Some leases lock in yearly increases, though, as part of auto-renewal. The last house I looked to rent included an auto-renewal clause with a fucking 5% annual increase. I noped out even before getting to the part that made me as the renter responsible for replacing the sewer if there was ever a problem with it.

[–] [email protected] 2 points 11 months ago* (last edited 11 months ago) (1 children)

first thing the current landlord did when he bought the building is raise the rent for all tenants.. despite everyone having leases--the terms and obligations of existing leases is supposed to transfer to a new owner. but they don't care, and they 100% would have raised them further (and in addition to the other increases since), had anyone pursued any sort of action against them. we have very little in terms of tenant protection laws here.

[–] [email protected] 1 points 11 months ago

How bad is it where you live?
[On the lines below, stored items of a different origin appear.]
(* ===== verification/Bitmap.v ===== *)
(** * include/bitmap.h: a bitmap of flags in byte memory *)
From S2P Require Import Prelude Machine.

Section bitmap.
Context `{HasMachine St}.

Definition bitmap_test (bitmap bit : Z) : M St bool :=
  let byte_index := bit `div` 8 in
  let bit_mask := u8 (Z.shiftl 1 (bit `mod` 8)) in
  b ← load 1 (bitmap + byte_index);
  mret (negb (Z.land b bit_mask =? 0)).

Definition bitmap_on (bitmap bit : Z) : M St unit :=
  b ← load 1 (bitmap + bit `div` 8);
  store 1 (bitmap + bit `div` 8) (Z.lor b (Z.shiftl 1 (bit `mod` 8))).

Definition bitmap_off (bitmap bit : Z) : M St unit :=
  b ← load 1 (bitmap + bit `div` 8);
  store 1 (bitmap + bit `div` 8) (Z.land b (Z.lnot (Z.shiftl 1 (bit `mod` 8)))).
End bitmap.

(** ** The flags a memory holds *)

(** Flag [bit] of the bitmap at [p], and the memory with that flag written. *)
Definition flag (m : memory) (p bit : Z) : bool :=
  Z.testbit (byte_at (p + bit `div` 8) m) (bit `mod` 8).
Definition flag_on (p bit : Z) (m : memory) : memory :=
  wr 1 (p + bit `div` 8)
     (Z.lor (rd 1 (p + bit `div` 8) m) (Z.shiftl 1 (bit `mod` 8))) m.
Definition flag_off (p bit : Z) (m : memory) : memory :=
  wr 1 (p + bit `div` 8)
     (Z.land (rd 1 (p + bit `div` 8) m) (Z.lnot (Z.shiftl 1 (bit `mod` 8)))) m.

Lemma bit_mask_u8 bit : u8 (Z.shiftl 1 (bit `mod` 8)) = Z.shiftl 1 (bit `mod` 8).
Proof.
  apply u8_small. rewrite Z.shiftl_1_l. split; [apply Z.pow_nonneg; lia|].
  apply Z.pow_lt_mono_r; [lia|lia|]. apply Z.mod_pos_bound. lia.
Qed.

Lemma flag_index_eq i j : i `div` 8 = j `div` 8 -> i `mod` 8 = j `mod` 8 -> i = j.
Proof. intros. rewrite (Z.div_mod i 8), (Z.div_mod j 8) by lia. congruence. Qed.

(** Writing one flag: the byte written, and its effect on every flag. *)
Lemma flag_wr1 p i v m j :
  0 <= j ->
  (forall n, 0 <= n < 8 -> n <> i `mod` 8 ->
     Z.testbit v n = Z.testbit (byte_at (p + i `div` 8) m) n) ->
  flag (wr 1 (p + i `div` 8) v m) p j =
    if decide (j = i) then Z.testbit v (i `mod` 8) else flag m p j.
Proof.
  intros Hj Hv. unfold flag. rewrite wr_1.
  pose proof (Z.mod_pos_bound i 8). pose proof (Z.mod_pos_bound j 8).
  assert (Hb : forall n, 0 <= n < 8 -> Z.testbit (v `mod` 256) n = Z.testbit v n).
  { intros n Hn. change 256 with (2 ^ 8). rewrite Z.mod_pow2_bits_low; [done|lia]. }
  destruct (decide (j `div` 8 = i `div` 8)) as [E|E].
  - rewrite E, byte_at_insert_eq, Hb by lia. case_decide as D.
    + by subst.
    + rewrite Hv; [done|lia|]. intros F. by apply D, flag_index_eq.
  - rewrite byte_at_insert_ne by lia. rewrite decide_False; [done|]. by intros ->.
Qed.

Lemma flag_on_spec m p i j :
  0 <= i -> 0 <= j -> flag (flag_on p i m) p j = bool_decide (j = i) || flag m p j.
Proof.
  intros Hi Hj. unfold flag_on. rewrite rd_1. pose proof (Z.mod_pos_bound i 8).
  rewrite flag_wr1; [|done|].
  - rewrite Z.lor_spec, testbit_one_shift, bool_decide_eq_true_2, orb_true_r by lia.
    case_decide; case_bool_decide; done.
  - intros n Hn Hne. rewrite Z.lor_spec, testbit_one_shift, bool_decide_eq_false_2 by lia.
    by rewrite orb_false_r.
Qed.

Lemma flag_off_spec m p i j :
  0 <= i -> 0 <= j -> flag (flag_off p i m) p j = bool_decide (j <> i) && flag m p j.
Proof.
  intros Hi Hj. unfold flag_off. rewrite rd_1. pose proof (Z.mod_pos_bound i 8).
  rewrite flag_wr1; [|done|].
  - rewrite Z.land_spec, Z.lnot_spec, testbit_one_shift, bool_decide_eq_true_2 by lia.
    rewrite andb_false_r. case_decide; case_bool_decide; try done; congruence.
  - intros n Hn Hne.
    rewrite Z.land_spec, Z.lnot_spec, testbit_one_shift, bool_decide_eq_false_2 by lia.
    by rewrite andb_true_r.
Qed.

(** Flags only depend on the bytes of their own bitmap. *)
Lemma flag_wr_ne m p bit n a v :
  ~ (a <= p + bit `div` 8 < a + Z.of_nat n) -> flag (wr n a v m) p bit = flag m p bit.
Proof. intros. unfold flag. by rewrite byte_at_wr_ne. Qed.

Section bitmap_facts.
Context `{HasMachine St}.
Implicit Type s : St.

Lemma bitmap_test_ok p bit s :
  region (p + bit `div` 8) 1 (smem s) -> bitmap_test p bit s = Ret (flag (smem s) p bit) s.
Proof.
  intros Hr. unfold bitmap_test. cbv zeta.
  rewrite (bind_ret_eq _ _ _ _ _ (load_ok 1 _ s Hr)), rd_1. mred. f_equal.
  rewrite bit_mask_u8, land_bit_nonzero, negb_involutive by (apply Z.mod_pos_bound; lia). done.
Qed.

Lemma bitmap_on_ok p bit s :
  region (p + bit `div` 8) 1 (smem s) ->
  bitmap_on p bit s = Ret tt (set_mem (flag_on p bit (smem s)) s).
Proof.
  intros Hr. unfold bitmap_on. rewrite (bind_ret_eq _ _ _ _ _ (load_ok 1 _ s Hr)).
  by apply (store_ok 1).
Qed.

Lemma bitmap_off_ok p bit s :
  region (p + bit `div` 8) 1 (smem s) ->
  bitmap_off p bit s = Ret tt (set_mem (flag_off p bit (smem s)) s).
Proof.
  intros Hr. unfold bitmap_off. rewrite (bind_ret_eq _ _ _ _ _ (load_ok 1 _ s Hr)).
  by apply (store_ok 1).
Qed.
End bitmap_facts.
Where I'm from that would be a fairly easy small claims court suit for breaxh (or done in bulk, you'd get all the tenants together and do a class action for breach).

[–] [email protected] 20 points 11 months ago (1 children)
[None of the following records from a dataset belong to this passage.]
(* ===== verification/MemLib.v ===== *)
(** * mem.c: memcpy, memset, memmove, memcmp and the memory dumps

    Byte loops over memory, as the C library mandates them. *)
From S2P Require Import Prelude Machine.

Section memlib.
Context `{HasMachine St}.

(** pdest[i] = psrc[i] *)
Definition copy_byte (dest src i : Z) : M St unit :=
  b ← load 1 (src + i); store 1 (dest + i) b.

Definition memcpy (dest src n : Z) : M St Z :=
  for_range 0 n (fun i => copy_byte dest src i) ;;
  mret dest.

Definition memset (s c n : Z) : M St Z :=
  for_range 0 n (fun i => store 1 (s + i) (u8 c)) ;;
  mret s.

(** The second loop counts [i] down from [n] to 1. *)
Definition memmove (dest src n : Z) : M St Z :=
  (if src >? dest then for_range 0 n (fun i => copy_byte dest src i)
   else if src <? dest then for_range 0 n (fun k => copy_byte dest src (n - k - 1))
   else mret tt) ;;
  mret dest.

Fixpoint memcmp_loop (k : nat) (s1 s2 i : Z) : M St Z :=
  match k with
  | O => mret 0
  | S k' =>
      b1 ← load 1 (s1 + i);
      b2 ← load 1 (s2 + i);
      if negb (b1 =? b2) then mret (if b1 <? b2 then -1 else 1)
      else memcmp_loop k' s1 s2 (i + 1)
  end.
Definition memcmp (s1 s2 n : Z) : M St Z := memcmp_loop (Z.to_nat n) s1 s2 0.

(** A [char] argument is promoted to [int]. *)
Definition memdumps (location len_bytes : Z) : M St unit :=
  for_range 0 len_bytes (fun i =>
    b ← load 1 (location + i); kprintf "%c" [KNum (s8 b)]) ;;
  kprintf nl [].
Definition memdumpx32 (location len_bytes : Z) : M St unit :=
  for_range 0 (len_bytes `div` 4) (fun i =>
    w ← load 4 (location + 4 * i); kprintf "0x%X " [KNum w]) ;;
  kprintf nl [].
Definition memdumpx64 (location len_bytes : Z) : M St unit :=
  for_range 0 (len_bytes `div` 8) (fun i =>
    w ← load 8 (location + 8 * i); kprintf "0x%X " [KNum w]) ;;
  kprintf nl [].
End memlib.

(** ** Facts *)

Section memlib_facts.
Context `{HasMachine St}.
Implicit Type s : St.

Lemma copy_byte_ok dest src i s :
  region (src + i) 1 (smem s) -> region (dest + i) 1 (smem s) ->
  copy_byte dest src i s =
    Ret tt (set_mem (<[dest + i := byte_at (src + i) (smem s)]> (smem s)) s).
Proof.
  intros Hs Hd. unfold copy_byte. rewrite (bind_ret_eq _ _ _ _ _ (load_ok 1 _ s Hs)).
  rewrite (store_ok 1 _ _ s Hd), rd_1, wr_1.
  do 3 f_equal. apply Z.mod_small, byte_at_range.
Qed.

(** [m'] is [m] with the [n] bytes at [dest] replaced by [val 0 .. val (n-1)]. *)
Definition overwritten (dest n : Z) (val : Z -> Z) (m m' : memory) : Prop :=
  forall x, m' !! x = if decide (dest <= x < dest + n) then Some (val (x - dest)) else m !! x.

Lemma overwritten_0 dest val m : overwritten dest 0 val m m.
Proof. intros x. by rewrite decide_False by lia. Qed.

Lemma overwritten_region dest n val m m' a len :
  overwritten dest n val m m' -> region a len m -> region a len m'.
Proof. intros Ho Hr x Hx. rewrite Ho. case_decide; eauto. Qed.

Lemma overwritten_byte_at dest n val m m' x :
  overwritten dest n val m m' ->
  byte_at x m' = if decide (dest <= x < dest + n) then val (x - dest) `mod` 256 else byte_at x m.
Proof. intros Ho. unfold byte_at. rewrite Ho. by case_decide. Qed.

(** Writing the next byte upwards and the next byte downwards. *)
Lemma overwritten_up dest n val m m' :
  0 <= n -> overwritten dest n val m m' ->
  overwritten dest (n + 1) val m (<[dest + n := val n]> m').
Proof.
  intros Hn Ho x. destruct (decide (x = dest + n)) as [->|].
  - rewrite lookup_insert_eq, decide_True by lia. do 2 f_equal. lia.
  - rewrite lookup_insert_ne, Ho by lia. repeat case_decide; try lia; done.
Qed.

Lemma memset_ok p c n s :
  0 <= n -> region p n (smem s) ->
  exists m', memset p c n s = Ret p (set_mem m' s) /\ overwritten p n (fun _ => u8 c) (smem s) m'.
Proof.
  intros Hn Hr.
  destruct (for_range_inv (fun i => store 1 (p + i) (u8 c))
    (fun i s' => exists m', s' = set_mem m' s /\ overwritten p i (fun _ => u8 c) (smem s) m') 0 n s)
    as (s' & E & m' & -> & Ho).
  - done.
  - intros i s1 Hi (m1 & -> & Ho).
    rewrite (store_ok 1) by (autorewrite with memory;
      apply (overwritten_region _ _ _ _ _ _ _ Ho), (region_sub _ _ _ _ _ Hr); lia).
    autorewrite with memory. eexists. split; [done|]. eexists. split; [done|]. rewrite wr_1.
    replace (u8 c `mod` 256) with (u8 c) by word_lia. apply (overwritten_up p i _ _ m1); [lia|done].
  - exists (smem s). autorewrite with memory. split; [done|]. apply overwritten_0.
  - exists m'. split; [|done]. unfold memset. by rewrite (bind_ret_eq _ _ _ _ _ E).
Qed.

(** The upward byte loop copies the original source whenever no source byte
    lies at or above a destination byte it has already written. *)
Lemma copy_up_ok dest src n s :
  0 <= n -> dest <= src \/ src + n <= dest ->
  region src n (smem s) -> region dest n (smem s) ->
  exists m', for_range 0 n (copy_byte dest src) s = Ret tt (set_mem m' s) /\
    overwritten dest n (fun i => byte_at (src + i) (smem s)) (smem s) m'.
Proof.
  intros Hn Hov Hs Hd.
  destruct (for_range_inv (copy_byte dest src) (fun i s' => exists m', s' = set_mem m' s /\
    overwritten dest i (fun i => byte_at (src + i) (smem s)) (smem s) m') 0 n s)
    as (s' & E & m' & -> & Ho); [done| | |by exists m'].
  - intros i s1 Hi (m1 & -> & Ho).
    rewrite copy_byte_ok; autorewrite with memory.
    2: by apply (overwritten_region _ _ _ _ _ _ _ Ho), (region_sub _ _ _ _ _ Hs); lia.
    2: by apply (overwritten_region _ _ _ _ _ _ _ Ho), (region_sub _ _ _ _ _ Hd); lia.
    eexists. split; [done|]. eexists. split; [done|].
    rewrite (overwritten_byte_at _ _ _ _ _ (src + i) Ho), decide_False by lia.
    apply (overwritten_up dest i (fun i => byte_at (src + i) (smem s))); [lia|done].
  - exists (smem s). autorewrite with memory. split; [done|]. apply overwritten_0.
Qed.

(** The downward loop, when the destination is above the source. *)
Lemma copy_down_ok dest src n s :
  0 <= n -> src <= dest ->
  region src n (smem s) -> region dest n (smem s) ->
  exists m', for_range 0 n (fun k => copy_byte dest src (n - k - 1)) s = Ret tt (set_mem m' s) /\
    overwritten dest n (fun i => byte_at (src + i) (smem s)) (smem s) m'.
Proof.
  intros Hn Hov Hs Hd.
  destruct (for_range_inv (fun k => copy_byte dest src (n - k - 1))
    (fun k s' => exists m', s' = set_mem m' s /\
       overwritten (dest + n - k) k (fun i => byte_at (src + n - k + i) (smem s)) (smem s) m') 0 n s)
    as (s' & E & m' & -> & Ho); [done| | |].
  - intros k s1 Hk (m1 & -> & Ho).
    rewrite copy_byte_ok; autorewrite with memory.
    2: by apply (overwritten_region _ _ _ _ _ _ _ Ho), (region_sub _ _ _ _ _ Hs); lia.
    2: by apply (overwritten_region _ _ _ _ _ _ _ Ho), (region_sub _ _ _ _ _ Hd); lia.
    eexists. split; [done|]. eexists. split; [done|].
    rewrite (overwritten_byte_at _ _ _ _ _ (src + _) Ho), decide_False by lia. intros x.
    destruct (decide (x = dest + (n - k - 1))) as [->|].
    + rewrite lookup_insert_eq, decide_True by lia. do 2 f_equal. lia.
    + rewrite lookup_insert_ne, Ho by lia. repeat case_decide; try lia; [|done].
      do 2 f_equal. lia.
  - exists (smem s). autorewrite with memory. split; [done|]. apply overwritten_0.
  - exists m'. split; [done|]. intros x. rewrite Ho. repeat case_decide; try lia; [|done].
    do 2 f_equal. lia.
Qed.
End memlib_facts.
Man, I went years without a cost of living increase... I told my landlord this, and that same year he raised my rent over 10% with only 60 days notice. That's illegal in my state on two different levels. I met with an attorney, and the was basically nothing I could do that wouldn't result in me needing to move out.

At the time, the rent was really bad in the city. I could find a comparable place to live, but the moving cost and hassle was too high.

This is how landlords do whatever the fuck they want and get away with it.

[–] [email protected] 1 points 11 months ago

It's the free country thing. Typical rental leases renew every year (and typically, renters like that freedom). A landlord can simply decline to renew if you're "too much trouble".

So you could challenge the illegal rent increase in court and win, but then he declines to renew. You could refuse to pay the illegal increase (doing it the right/legal way) and/or even just stop paying rent. But then he eventually evicts you, or just declines to renew.

In the end, rent is supposed to be temporary. And when it is temporary enough that moving out can be your leverage, it works. If you are settling down somewhere, it really should be owned.